Rob Lowe's Makeover

Mission 1.
Mission 2. Live a completely gay lifestyle (without the gay sex) for a month.
I’m gay. Well, not really (just practicing). But, I will embrace the gay lifestyle for all it’s worth. Otherwise, I’ll just be a frat boy in hot pants who has learned nothing from this mission. Nobody wants that. No, for this to provide me some catharctic release from years as living as Rob Lowe’s second-in-command, I must take away more from this month than a hairless and perfectly chiseled chest.

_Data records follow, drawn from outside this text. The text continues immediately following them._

(** The names of the entries directly in [d]. *)
Definition listdir (m : gmap path node) (d : path) : list string :=
  omap (λ kv : path * node,
          match fst kv with
          | n :: d' => if decide (d' = d) then Some n else None
          | [] => None
          end) (map_to_list m).

(** The entries of [d] that match [pattern], files and directories alike,
    each once, in the order of the listing. *)
Definition glob_names (m : gmap path node) (d : path) (pattern : string) : list string :=
  filter (λ n, fnmatch pattern n = true) (listdir m d).

(** [list(d.glob(pattern))], as names. *)
Definition Path_glob (d : path) (pattern : string) : M (list string) :=
  λ w, (Ok (glob_names (fs w) d pattern), w).

(** [shutil.copy2(src, dst)]: into [dst / src.name] if [dst] is a
    directory; refuses to copy a file onto itself. *)
Definition shutil_copy2 (src dst : path) : M path :=
  λ w,
    let m := fs w in
    let dst' := if is_dir_in m dst then dst // name src else dst in
    if bool_decide (src = dst') && exists_in m src then (Raise SameFileError, w)
    else
      match open_r m src with
      | Raise e => (Raise e, w)
      | Ok d =>
          match open_w m dst' with
          | Raise e => (Raise e, w)
          | Ok _ => (Ok dst', emit (EvCopy src dst') (set_fs (<[dst' := File d]> m) w))
          end
      end.

(** [os.path.splitext(name)[1]]: the text from the last dot on, unless
    only dots come before it. *)
Fixpoint only_dots (s : string) : bool :=
  match s with
  | EmptyString => true
  | String c s' => Ascii.eqb c "."%char && only_dots s'
  end.

Definition splitext_ext (nm : string) : string :=
  match Str.rfind "."%char nm with
  | Some i => if only_dots (Str.upto i nm) then "" else Str.from i nm
  | None => ""
  end.

(** [im.save(p)]: the format comes from the extension of the name.  Only
    PNG is modelled: every name the script saves to ends in [.png], whose
    extension is [.png], or nothing when only dots come before it, and
    PIL raises [ValueError] for an unknown extension. *)
Definition Image_save (im : image) (p : path) : M unit :=
  λ w,
    if negb (String.eqb (Str.lower (splitext_ext (name p))) ".png")
    then (Raise ValueError, w)
    else
      match open_w (fs w) p with
      | Raise e => (Raise e, w)
      | Ok _ => (Ok tt, emit (EvSave im p) (set_fs (<[p := File (Png im)]> (fs w)) w))
      end.

(** [p.write_text(s)] *)
Definition Path_write_text (p : path) (s : string) : M unit :=
  λ w,
    match open_w (fs w) p with
    | Raise e => (Raise e, w)
    | Ok _ => (Ok tt, emit (EvWriteText p s) (set_fs (<[p := File (Text s)]> (fs w)) w))
    end.

(** [str(uuid.uuid4())]: the next outcome of the random source. *)
Definition uuid4 : M string :=
  λ w, (Ok (uuid_source w (uuid_drawn w)),
        {| fs := fs w; log := log w; uuid_source := uuid_source w;
           uuid_drawn := S (uuid_drawn w) |}).

(** [p.relative_to(root)]: the components of [p] below [root]. *)
Definition relative_to (root p : path) : option path :=
  let k := (length p - length root)%nat in
  if decide (drop k p = root) then Some (take k p) else None.

(** The tree below [root], by relative paths; [root] itself is left out,
    as [make_archive] leaves out the top folder. *)
Definition subtree (m : gmap path node) (root : path) : gmap path node :=
  list_to_map
    (omap (λ kv : path * node,
             match relative_to root (fst kv) with
             | Some (r :: rel) => Some (r :: rel, snd kv)
             | _ => None
             end) (map_to_list m)).

(** [base_name + ext], on the last component. *)
Definition add_ext (base : path) (ext : string) : path :=
  match base with
  | [] => [ext]
  | n :: d => (n +:+ ext) :: d
  end.

(** [shutil.make_archive(base_name, "zip", root_dir)]: [root_dir] must be a
    directory; the folder of the archive is made if it is missing; the
    archive [base_name + ".zip"] is opened for writing, and then the tree
    is walked.  An archive that lies inside [root_dir] therefore lists
    itself, in the model as the empty file it is when it has just been
    opened.  The call is logged as one event, when it returns. *)
Definition shutil_make_archive (base_name root_dir : path) : M path :=
  λ w,
    let m := fs w in
    match stat m root_dir with
    | None => (Raise FileNotFoundError, w)
    | Some (File _) => (Raise NotADirectoryError, w)
    | Some Dir =>
        let zip_filename := add_ext base_name ".zip" in
        let archive_dir := parent base_name in
        match (if exists_in m archive_dir then Ok m else mkdir_parents m archive_dir) with
        | Raise e => (Raise e, w)
        | Ok m1 =>
            match open_w m1 zip_filename with
            | Raise e => (Raise e, set_fs m1 w)
            | Ok _ =>
                let m2 := <[zip_filename := File (Blob [])]> m1 in
                let m3 := <[zip_filename := File (Zip (subtree m2 root_dir))]> m2 in
                (Ok zip_filename, emit (EvMakeArchive zip_filename root_dir) (set_fs m3 w))
            end
        end
    end.

(** [p.unlink()]; unlinking a directory is refused (with [EISDIR] on Linux,
    the errno taken here). *)
Definition Path_unlink (p : path) : M unit :=
  λ w,
    match stat (fs w) p with
    | None => (Raise FileNotFoundError, w)
    | Some Dir => (Raise IsADirectoryError, w)
    | Some (File _) => (Ok tt, emit (EvUnlink p) (set_fs (delete p (fs w)) w))
    end.

(** Moving a directory: every path at or below [src] goes below [dst]. *)
Definition move_tree (m : gmap path node) (src dst : path) : gmap path node :=
  list_to_map
    (map (λ kv : path * node,
            match relative_to src (fst kv) with
            | Some rel => ((rel ++ dst)%list, snd kv)
            | None => kv
            end) (map_to_list m)).

(** [src.rename(dst)] (POSIX): a file replaces a file, a directory replaces
    an empty directory, and no directory moves below itself. *)
Definition Path_rename (src dst : path) : M unit :=
  λ w,
    let m := fs w in
    match stat m src with
    | None => (Raise FileNotFoundError, w)
    | Some (File d) =>
        match stat m dst with
        | Some Dir => (Raise IsADirectoryError, w)
        | Some (File _) =>
            (Ok tt, emit (EvRename src dst) (set_fs (<[dst := File d]> (delete src m)) w))
        | None =>
            match stat m (parent dst) with
            | Some Dir =>
                (Ok tt, emit (EvRename src dst) (set_fs (<[dst := File d]> (delete src m)) w))
            | Some (File _) => (Raise NotADirectoryError, w)
            | None => (Raise FileNotFoundError, w)
            end
        end
    | Some Dir =>
        if bool_decide (src = dst) then (Ok tt, emit (EvRename src dst) w)
        else if bool_decide (is_Some (relative_to src dst)) then (Raise OSError, w)
        else
          match stat m dst with
          | Some (File _) => (Raise NotADirectoryError, w)
          | Some Dir =>
              if bool_decide (subtree m dst = ∅)
              then (Ok tt, emit (EvRename src dst) (set_fs (move_tree (delete dst m) src dst) w))
              else (Raise OSError, w)
          | None =>
              match stat m (parent dst) with
              | Some Dir => (Ok tt, emit (EvRename src dst) (set_fs (move_tree m src dst) w))
              | Some (File _) => (Raise NotADirectoryError, w)
              | None => (Raise FileNotFoundError, w)
              end
          end
    end.

(* ===================================================================== *)
(** * The script *)
(* ===================================================================== *)

(** [Image.new("RGBA", (16, 16), (0, 0, 0, 0))] *)
Definition transparent_img : image := Image_new RGBA (16, 16)%nat (0, 0, 0, 0)%Z.

(** ["diamond" in png_path.stem.lower()] *)
Definition is_diamond (png_name : string) : bool :=
  Str.contains "diamond" (Str.lower (stem_of png_name)).

(** The body of the loop over [source_blocks.glob("*.png")]. *)
Definition texture_step (source_blocks target_blocks : path) (png_name : string) : M unit :=
  let png_path := source_blocks // png_name in
  let target_path := target_blocks // name png_path in
  (* Keep diamond-related textures visible *)
  if is_diamond (name png_path)
  then shutil_copy2 png_path target_path;; pass
  else Image_save transparent_img target_path.

Definition make_transparent_blocks (source_blocks target_blocks : path) : M unit :=
  is_d ← Path_is_dir source_blocks;
  if negb is_d then raise FileNotFoundError
  else
    Path_mkdir target_blocks;;
    pngs ← Path_glob source_blocks "*.png";
    for_each pngs (texture_step source_blocks target_blocks).

(** The manifest, as the dict the script builds. *)
Definition manifest (nm description header_uuid module_uuid : string) : json :=
  JDict [
    ("format_version", JInt 2);
    ("header", JDict [
       ("description", JStr description);
       ("name", JStr nm);
       ("uuid", JStr header_uuid);
       ("version", JList [JInt 1; JInt 0; JInt 0]);
       ("min_engine_version", JList [JInt 1; JInt 16; JInt 0])
     ]);
    ("modules", JList [
       JDict [
         ("type", JStr "resources");
         ("uuid", JStr module_uuid);
         ("version", JList [JInt 1; JInt 0; JInt 0])
       ]
     ])
  ].

Definition write_manifest (pack_root : path) (nm description : string) : M unit :=
  Path_mkdir pack_root;;
  header_uuid ← uuid4;
  module_uuid ← uuid4;
  Path_write_text (pack_root // "manifest.json")
    (Json.dumps (manifest nm description header_uuid module_uuid)).

(** [Image.new("RGBA", (256, 256), (0, 0, 0, 0))] *)
Definition default_icon : image := Image_new RGBA (256, 256)%nat (0, 0, 0, 0)%Z.

Definition write_default_icon (pack_root : path) : M unit :=
  let icon_path := pack_root // "pack_icon.png" in
  present ← Path_exists icon_path;
  if (present : bool) then pass
  else Image_save default_icon icon_path.

(** A [with_suffix] that raises in the monad. *)
Definition lift {A} (o : outcome A) : M A := λ w, (o, w).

So, be it for anal or method reasons, I thought I would start where I’m sitting and spruce things up around the old blogstead. I had a few friends design a new template and color scheme. Considering this month’s mission, I thought the new palette was on point. Besides, the lime background was sooo yesterday.
I’m also going to come out to my parents. I’ve been a bit pissed at them lately and I thought this would be fun. Call it Tom Green on allegory, whatever. All I know is they’re getting a call this weekend, from their "gay" son.
Anyway, a bunch of people have told me how much this whole chest waxing action is going to hurt. I fucking hate discomfort and really tried to get out of it. I asked Daniel if I could just shave my chest. He just gave me one of his looks and said, "Puhleez, that’s what straight guys do." You can't argue with a gay guy when he plays the "Puhleez” card.
Then, I had a great epiphany. I realized that if I had to argue against something that was next to necessary within the gay community, then I wasn't giving my all to this mission. I just needed to trust my instincts, for better or for worse, and truly get into character. That's why I was having such a hard time the past week, I did not fully embrace what I was about to become, a gay guy (without the gay sex).
So I’ll pop some aspirin (thanks Indie in Summer), drink a shitload of tequila (thanks Jenni), bite my lip and endure the pain. Because when the wax settles, I’m going to be fucking hot, and all you gay guys are going to want a piece of me.
This will surely be the most character-building and eye-opening month of my entire month. Watch out West Hollywood. Here comes Rob Lowe.